**Records for the task**
Lemma parse_v4_inv s n :
  parse_v4 s = Some n →
  ∃ a b c d, Forall (λ f, is_Some (octet f)) (fields_of "."%char s)
    ∧ byte_range a ∧ byte_range b ∧ byte_range c ∧ byte_range d ∧ n = v4 a b c d.
Proof.
  unfold parse_v4. intros H.
  destruct (fields_of "."%char s) as [| f1 [| f2 [| f3 [| f4 [|]]]]]; try done.
  assert (Hr : ∀ f m, octet f = Some m → byte_range m).
  { intros f m Hm. unfold octet in Hm. do 2 (case_match; [done |]).
    destruct (number 10 dec_digit f) as [k |] eqn:Ek; [| done]. cbn in Hm.
    case_match; [| done]. injection Hm as <-. bool_prop. split; [| lia].
    by eapply number_nonneg. }
  destruct (octet f1) as [a |] eqn:E1; [| done]. destruct (octet f2) as [b |] eqn:E2; [| done].
  destruct (octet f3) as [c |] eqn:E3; [| done]. destruct (octet f4) as [d |] eqn:E4; [| done].
  cbn [mbind option_bind] in H. injection H as <-. exists a, b, c, d.
  repeat constructor; eauto; eapply Hr; eassumption.
Qed.

Lemma fields_of_elem c x s : x ∈ s → x ≠ c → ∃ f, f ∈ fields_of c s ∧ x ∈ f.
Proof.
  intros Hin Hne. induction s as [| y s IH]; [by apply elem_of_nil in Hin |]. cbn.
  apply elem_of_cons in Hin as [<- | Hin].
  - rewrite decide_False by done. destruct (fields_of c s) as [| f fs];
      eexists; split; [left | left | left | left].
  - destruct (IH Hin) as (f & Hf & Hc). case_decide; [exists f; split; [by right | done] |].
    destruct (fields_of c s) as [| g fs]; [by apply elem_of_nil in Hf |].
    apply elem_of_cons in Hf as [-> | Hf];
      [exists (y :: g); split; [left | by right] | exists f; split; [by right | done]].
Qed.

Lemma number_bad base digit c s : c ∈ s → digit c = None → number base digit s = None.
Proof.
  intros Hin Hc. unfold number. generalize (Some 0).
  induction s as [| x s IH]; intros o; [by apply elem_of_nil in Hin |]. cbn [foldl].
  apply elem_of_cons in Hin as [<- | Hin]; [| by apply IH].
  rewrite Hc. assert ((a ← o; d ← None; Some (a * base + d)) = @None Z) as -> by (by destruct o).
  clear. by induction s as [| x s IH].
Qed.

Lemma parse_v4_char s n c : parse_v4 s = Some n → c ∈ s → c = "."%char ∨ is_digit c = true.
Proof.
  intros H Hin. destruct (decide (c = "."%char)) as [| Hne]; [by left | right].
  apply parse_v4_inv in H as (? & ? & ? & ? & Hoct & _).
  destruct (fields_of_elem "."%char c s Hin Hne) as (f & Hf & Hc).
  rewrite Forall_forall in Hoct. destruct (Hoct f Hf) as [m Hm]. unfold octet in Hm.
  do 2 (case_match; [done |]). destruct (is_digit c) eqn:Ed; [done |].
  rewrite (number_bad _ _ c) in Hm; [done | done |]. unfold dec_digit. by rewrite Ed.
Qed.

Lemma parse_v4_dot s n : parse_v4 s = Some n → "."%char ∈ s.
Proof.
  intros H. destruct (decide ("."%char ∈ s)) as [| Hn]; [done |].
  unfold parse_v4 in H. by rewrite fields_of_free in H.
Qed.

Lemma ip_address_v4 s n : parse_v4 (chars s) = Some n → ip_is_safe s = safe_v4 n.
Proof.
  intros H. unfold ip_is_safe, ip_address, safe_v4. rewrite H. cbn [ipv4_mapped].
  by repeat destruct (_ || _).
Qed.

Lemma mapped_groups s n :
  parse_v4 s = Some n →
  groups [[]; []; chars "ffff"; s] = Some [None; None; Some 65535; Some (n / 65536); Some (n mod 65536)].
Proof.
  intros H. cbn [groups]. rewrite (bool_decide_true ("."%char ∈ s)) by (by eapply parse_v4_dot).
  rewrite H. reflexivity.
Qed.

**Work required**
All that belongs in your answer is the stretch of entries above from the line with "repeat constructor; eauto;" through the line with "apply parse_v4_inv in", printed exactly.

**Solution for this exercise**
  repeat constructor; eauto; eapply Hr; eassumption.
Qed.

Lemma fields_of_elem c x s : x ∈ s → x ≠ c → ∃ f, f ∈ fields_of c s ∧ x ∈ f.
Proof.
  intros Hin Hne. induction s as [| y s IH]; [by apply elem_of_nil in Hin |]. cbn.
  apply elem_of_cons in Hin as [<- | Hin].
  - rewrite decide_False by done. destruct (fields_of c s) as [| f fs];
      eexists; split; [left | left | left | left].
  - destruct (IH Hin) as (f & Hf & Hc). case_decide; [exists f; split; [by right | done] |].
    destruct (fields_of c s) as [| g fs]; [by apply elem_of_nil in Hf |].
    apply elem_of_cons in Hf as [-> | Hf];
      [exists (y :: g); split; [left | by right] | exists f; split; [by right | done]].
Qed.

Lemma number_bad base digit c s : c ∈ s → digit c = None → number base digit s = None.
Proof.
  intros Hin Hc. unfold number. generalize (Some 0).
  induction s as [| x s IH]; intros o; [by apply elem_of_nil in Hin |]. cbn [foldl].
  apply elem_of_cons in Hin as [<- | Hin]; [| by apply IH].
  rewrite Hc. assert ((a ← o; d ← None; Some (a * base + d)) = @None Z) as -> by (by destruct o).
  clear. by induction s as [| x s IH].
Qed.

Lemma parse_v4_char s n c : parse_v4 s = Some n → c ∈ s → c = "."%char ∨ is_digit c = true.
Proof.
  intros H Hin. destruct (decide (c = "."%char)) as [| Hne]; [by left | right].
  apply parse_v4_inv in H as (? & ? & ? & ? & Hoct & _).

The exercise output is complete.